M. WANG GUOQIANG (Chine) a indiqué que des efforts considérables ont été déployés pour mettre en œuvre le Programme d’action du Caire dans son pays, avant de constater des progrès significatifs. L’amélioration de l’accès à l’éducation des femmes et des filles contribue à leur autonomisation et à la réduction de la taille des familles. Il a jugé ensuite que l’élimination de l’analphabétisme constituait une condition sine qua none du développement humain et jugé impératif d’assurer l’accès universel à l’éducation comme l’a fait la Chine au cours des neuf dernières années. Cela a permis de porter le taux d’alphabétisation au niveau de ceux des pays développés, a ajouté M. Wang, tout en reconnaissant que des problèmes persistent dans le domaine de l’enseignement secondaire et universitaire. La Chine a intégré l’éducation des femmes dans les programmes de développement, a-t-il poursuivi, et la prévention du VIH/sida figure en bonne place dans les programmes éducatifs. L’esprit du Programme d’action du Caire va dans le bon sens, a-t-il enfin déclaré, assurant que la Chine ne souhaite pas rouvrir les négociations.

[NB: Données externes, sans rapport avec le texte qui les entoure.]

(* ===== verification/Ratchet.v ===== *)
(** * Ratchet: the per-stream key ratchet (src/src/keying/ratchet.rs)

    [StreamRatchet] holds the chain secret [S_g] and the generation index
    [g]; [next_key_salt] derives generation [g]'s SRTP key and salt and steps
    the chain.  The reference is [gen_key]: generation [g]'s key material as
    a function of the seed alone. *)

From Stdlib Require Import String.
From S2P Require Import Prelude Bytes Crypto Mls.

Definition CHAIN_LABEL : bytes := str_bytes "next generation".
Definition KEY_MATERIAL_LABEL : bytes := str_bytes "srtp key material".
Definition CHAIN_SECRET_LEN : nat := 32.
Definition SRTP_RATCHET_SEED_LABEL : string := "SRTP ratchet seed".

(** Decides goals about the key and hash lengths. *)
Ltac lens :=
  unfold SRTP_KEY_MATERIAL_LEN, AES_128_GCM_KEY_LEN, AES_128_GCM_SALT_LEN, CHAIN_SECRET_LEN,
    HASH_LEN, GCM_TAG in *; lia.

Record StreamRatchet := mkStreamRatchet {
  chain_secret : bytes;
  generation : Z
}.

Section Ratchet.
Context {CR : Crypto}.

Definition from_seed (seed : bytes) : outcome StreamRatchet :=
  _ ← assert (bool_decide (length seed = CHAIN_SECRET_LEN));
  Ret (mkStreamRatchet seed 0).

Definition seed_from_exporter (group : MlsGroup) (ssrc : Z) : outcome StreamRatchet :=
  let context := build_exporter_context ssrc in
  seed ← expect_ok (export_secret group SRTP_RATCHET_SEED_LABEL context CHAIN_SECRET_LEN);
  from_seed seed.

Definition derive_key_salt (self : StreamRatchet) : outcome bytes :=
  out ← expect_ok (hkdf_expand (chain_secret self) KEY_MATERIAL_LABEL SRTP_KEY_MATERIAL_LEN);
  (* copy_from_slice panics on a length mismatch *)
  _ ← assert (bool_decide (length out = SRTP_KEY_MATERIAL_LEN));
  Ret out.

Definition advance (self : StreamRatchet) : outcome StreamRatchet :=
  next ← expect_ok (hkdf_expand (chain_secret self) CHAIN_LABEL CHAIN_SECRET_LEN);
  Ret (mkStreamRatchet next (u64 (generation self + 1))).

Definition next_key_salt (self : StreamRatchet) : outcome ((Z * bytes) * StreamRatchet) :=
  let g := generation self in
  key_salt ← derive_key_salt self;
  self' ← advance self;
  Ret ((g, key_salt), self').

Definition split_key_salt (key_salt : bytes) : bytes * bytes :=
  (take AES_128_GCM_KEY_LEN key_salt, drop AES_128_GCM_KEY_LEN key_salt).

(** [n] calls of [next_key_salt] in a row. *)
Fixpoint next_key_salts (n : nat) (self : StreamRatchet) :
    outcome (list (Z * bytes) * StreamRatchet) :=
  match n with
  | O => Ret ([], self)
  | S n =>
      '(gk, self') ← next_key_salt self;
      '(gks, self'') ← next_key_salts n self';
      Ret (gk :: gks, self'')
  end.

(** ** The reference: keys as a function of the seed *)

Definition or_empty (r : result bytes CryptoError) : bytes :=
  match r with Ok b => b | Err _ => [] end.

Definition chain_step (s : bytes) : bytes := or_empty (hkdf_expand s CHAIN_LABEL CHAIN_SECRET_LEN).
Fixpoint chain (seed : bytes) (n : nat) : bytes :=
  match n with
  | O => seed
  | S n => chain_step (chain seed n)
  end.
Definition key_material (s : bytes) : bytes :=
  or_empty (hkdf_expand s KEY_MATERIAL_LABEL SRTP_KEY_MATERIAL_LEN).
Definition gen_key (seed : bytes) (g : Z) : bytes := key_material (chain seed (Z.to_nat g)).

(** The ratchet of [seed] positioned at generation [g]. *)
Definition ratchet_at (seed : bytes) (g : Z) : StreamRatchet :=
  mkStreamRatchet (chain seed (Z.to_nat g)) g.

End Ratchet.

(** ** Properties *)

Section Facts.
Context {CR : Crypto} {CL : CryptoLaws}.

Lemma hkdf_expand_ok prk info n :
  length prk = CHAIN_SECRET_LEN -> (n <= 255 * HASH_LEN)%nat ->
  exists out, hkdf_expand prk info n = Ok out /\ length out = n.
Proof.
  intros Hp Hn. unfold hkdf_expand, CHAIN_SECRET_LEN in *.
  destruct (hkdf_sha256_some prk info n) as (okm & -> & Hl); [lens|done|].
  eauto.
Qed.

Lemma length_chain seed n :
  length seed = CHAIN_SECRET_LEN -> length (chain seed n) = CHAIN_SECRET_LEN.
Proof.
  intros Hs. induction n as [|n IH]; [done|].
  cbn [chain]. unfold chain_step.
  destruct (hkdf_expand_ok _ CHAIN_LABEL CHAIN_SECRET_LEN IH) as (out & -> & Hl);
    [lens|done].
Qed.

Lemma length_gen_key seed g :
  length seed = CHAIN_SECRET_LEN -> length (gen_key seed g) = SRTP_KEY_MATERIAL_LEN.
Proof.
  intros Hs. unfold gen_key, key_material.
  destruct (hkdf_expand_ok (chain seed (Z.to_nat g)) KEY_MATERIAL_LABEL SRTP_KEY_MATERIAL_LEN)
    as (out & -> & Hl); [by apply length_chain|lens|done].
Qed.

(** One driver step from generation [g] hands out generation [g]'s key and
    leaves the ratchet at [g + 1]. *)
Lemma next_key_salt_at seed g :
  length seed = CHAIN_SECRET_LEN -> 0 <= g < u64_max ->
  next_key_salt (ratchet_at seed g) = Ret ((g, gen_key seed g), ratchet_at seed (g + 1)).
Proof.
  intros Hs Hg. pose proof (length_chain seed (Z.to_nat g) Hs) as Hc.
  unfold next_key_salt, derive_key_salt, advance, ratchet_at, gen_key, key_material.
  cbn [chain_secret generation].
  destruct (hkdf_expand_ok _ KEY_MATERIAL_LABEL SRTP_KEY_MATERIAL_LEN Hc) as (ks & -> & Hks);
    [lens|].
  cbn [expect_ok mbind outcome_bind]. rewrite bool_decide_eq_true_2 by done.
  cbn [assert mbind outcome_bind or_empty].
  assert (chain seed (Z.to_nat (g + 1)) = chain_step (chain seed (Z.to_nat g))) as ->.
  { rewrite Z2Nat.inj_add by lia. change (Z.to_nat 1) with 1%nat.
    by rewrite Nat.add_comm. }
  unfold chain_step at 1.
  destruct (hkdf_expand_ok _ CHAIN_LABEL CHAIN_SECRET_LEN Hc) as (s & -> & Hsl);
    [lens|].
  cbn. by rewrite u64_id by width.
Qed.

Lemma next_key_salts_at seed n g :
  length seed = CHAIN_SECRET_LEN -> 0 <= g -> g + Z.of_nat n <= u64_max ->
  next_key_salts n (ratchet_at seed g) =
  Ret ((fun i => (g + Z.of_nat i, gen_key seed (g + Z.of_nat i))) <$> seq 0 n,
       ratchet_at seed (g + Z.of_nat n)).
Proof.
  intros Hs. revert g. induction n as [|n IH]; intros g Hg Hn.
  - cbn. by rewrite Z.add_0_r.
  - cbn [next_key_salts]. rewrite next_key_salt_at by (done || lia).
    cbn [mbind outcome_bind]. rewrite IH by lia. cbn [mbind outcome_bind].
    do 2 f_equal.
    + rewrite <- cons_seq, <- fmap_S_seq, fmap_cons, <- list_fmap_compose.
      rewrite Z.add_0_r. f_equal. apply list_fmap_ext. intros i x _. cbn.
      by replace (g + 1 + Z.of_nat x) with (g + Z.of_nat (S x)) by lia.
    + f_equal. lia.
Qed.

Lemma from_seed_at seed :
  length seed = CHAIN_SECRET_LEN -> from_seed seed = Ret (ratchet_at seed 0).
Proof. intros. unfold from_seed. by rewrite bool_decide_eq_true_2. Qed.

(** C19: For an active group, a stream's ratchet is seeded with the 32 bytes
    that the MLS exporter derives from the epoch's exporter secret for the
    label SRTP ratchet seed and the SSRC; its first n keys are the reference
    keys of generations 0 to n-1 of that seed, in order, and it then holds
    generation n's chain secret and nothing else. *)
Theorem ratchet_run group ssrc n :
  group_active group = true -> length (exporter_secret group) = HASH_LEN ->
  Z.of_nat n <= u64_max ->
  exists seed,
    derive_exported_secret (exporter_secret group) SRTP_RATCHET_SEED_LABEL (u32_be ssrc) CHAIN_SECRET_LEN = Ok seed /\
    length seed = CHAIN_SECRET_LEN /\
    seed_from_exporter group ssrc = Ret (mkStreamRatchet seed 0) /\
    next_key_salts n (mkStreamRatchet seed 0) =
      Ret ((fun i => (Z.of_nat i, gen_key seed (Z.of_nat i))) <$> seq 0 n,
           mkStreamRatchet (chain seed n) (Z.of_nat n)).
Proof.
  intros Hact Hlen Hn.
  destruct (export_secret_ok group SRTP_RATCHET_SEED_LABEL (build_exporter_context ssrc)
    CHAIN_SECRET_LEN) as (seed & Hx & Hs); [done|done|lens|cbn; lia|].
  exists seed. split; [|split; [done|split]].
  - by apply export_secret_derived.
  - unfold seed_from_exporter. rewrite Hx. by apply from_seed_at.
  - pose proof (next_key_salts_at seed n 0 Hs ltac:(lia) ltac:(lia)) as Hrun. unfold ratchet_at in Hrun.
    rewrite Z.add_0_l, Nat2Z.id in Hrun. exact Hrun.
Qed.

(** The key material splits into a 16-byte key and a 12-byte salt, and
    nothing is lost. *)
Lemma split_key_salt_spec seed g key salt :
  length seed = CHAIN_SECRET_LEN -> split_key_salt (gen_key seed g) = (key, salt) ->
  key ++ salt = gen_key seed g /\
  length key = AES_128_GCM_KEY_LEN /\ length salt = AES_128_GCM_SALT_LEN.
Proof.
  intros Hs [= <- <-]. pose proof (length_gen_key seed g Hs) as Hl.
  rewrite take_drop, length_take, length_drop, Hl. done.
Qed.

End Facts.

Import Toy.

Lemma ratchet_run_witness :
  group_active sample_group = true /\
  exists seed,
    derive_exported_secret (exporter_secret sample_group) SRTP_RATCHET_SEED_LABEL (u32_be 7) CHAIN_SECRET_LEN = Ok seed /\
    length seed = CHAIN_SECRET_LEN /\
    seed_from_exporter sample_group 7 = Ret (mkStreamRatchet seed 0) /\
    next_key_salts 3 (mkStreamRatchet seed 0) =
      Ret ((fun i => (Z.of_nat i, gen_key seed (Z.of_nat i))) <$> seq 0 3, mkStreamRatchet (chain seed 3) 3).
Proof.
  split; [reflexivity|]. apply (ratchet_run sample_group 7 3); [reflexivity|reflexivity|vm_compute; congruence].
Defined.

M. GILBET LAURIN (Canada) a constaté que, malgré les Conférences du Caire, de Dakar ou la Déclaration du Millénaire, les femmes et les filles constituent toujours la majorité des gens sans instruction. Des quelque 130 millions d’enfants qui ne vont pas à l’école, les deux tiers sont des filles, a-t-il rappelé. Il est vrai que la pauvreté rend difficile la fréquentation de l’école aussi bien pour les garçons que pour les filles, mais celles-ci sont plus touchées, même si l’on sait qu’investir dans leur éducation rapporte des dividendes: pour chaque année de primaire supplémentaire, le revenu augmente de 10%, la mortalité infantile et la fécondité reculent et la productivité agricole s’élève de 10% au moins. Le représentant a fait valoir que les femmes et surtout les pauvres parmi elles étaient les plus exposées aux risques et conséquences du VIH/sida d’autant qu’elles se trouvaient souvent dans l’incapacité de se protéger des comportements à risques.
La priorité accordée à l’éducation, à la population et au développement est une approche que le Canada met en avant dans ses efforts d’alphabétisation au plan national, dans ses collaborations bilatérales et dans sa participation aux organisations multilatérales. Le Canada a adopté un Plan d’action en matière d’éducation de base par lequel il quadruplera ses investissements en la matière dans les pays en développement pendant la période 2000-2005, pour porter à 555 millions de dollars canadiens le total de ses dépenses dans ce domaine.
Pour le représentant du Canada, la Commission peut contribuer pour beaucoup en influant sur les processus nationaux, sur la communauté internationale et en assurant le suivi des engagements internationaux; elle sera d’autant plus efficace si elle travaille de concert avec les autres organismes de l’ONU. D’autres domaines clefs exigent également un redoublement de nos efforts: supprimer les disparités entre les sexes, relever les défis que pose la pandémie du VIH/sida, répondre aux besoins des filles et garçons qui n’ont pas accès à l’éducation et qui sont souvent obligés de travailler ou que la pauvreté, le sexe, la langue, la race ou l’isolement éloignent de l’école. La priorité doit être accordée à l’amélioration de l’intégration de la formation en santé génésique à tous les niveaux d’éducation.
M. JACQUES MARTIN (Suisse) a jugé nécessaire de procéder à un examen approfondi des progrès réalisés en matière de population et développement depuis la Conférence du Caire en 1994. Il s’est félicité entre autres du renforcement des approches horizontales qui ont permis d’accorder une priorité à la santé des femmes et des jeunes, à l’éducation et au renforcement des capacités, ou «empowerment» notamment en direction des femmes. «Le Caire+5» a permis de préciser les objectifs définis au Caire, a ajouté le représentant, avant de faire état de changements visibles sur le terrain notamment sur les fronts de la santé, y compris sexuelle et reproductive, de l’éducation et de la condition de la femme. Il a prôné un examen des différents contextes et avancées et a rappelé l’importance d’une large sensibilisation contre le VIH/sida, comme l’a souligné la session extraordinaire de juin 2001 contre cette pandémie.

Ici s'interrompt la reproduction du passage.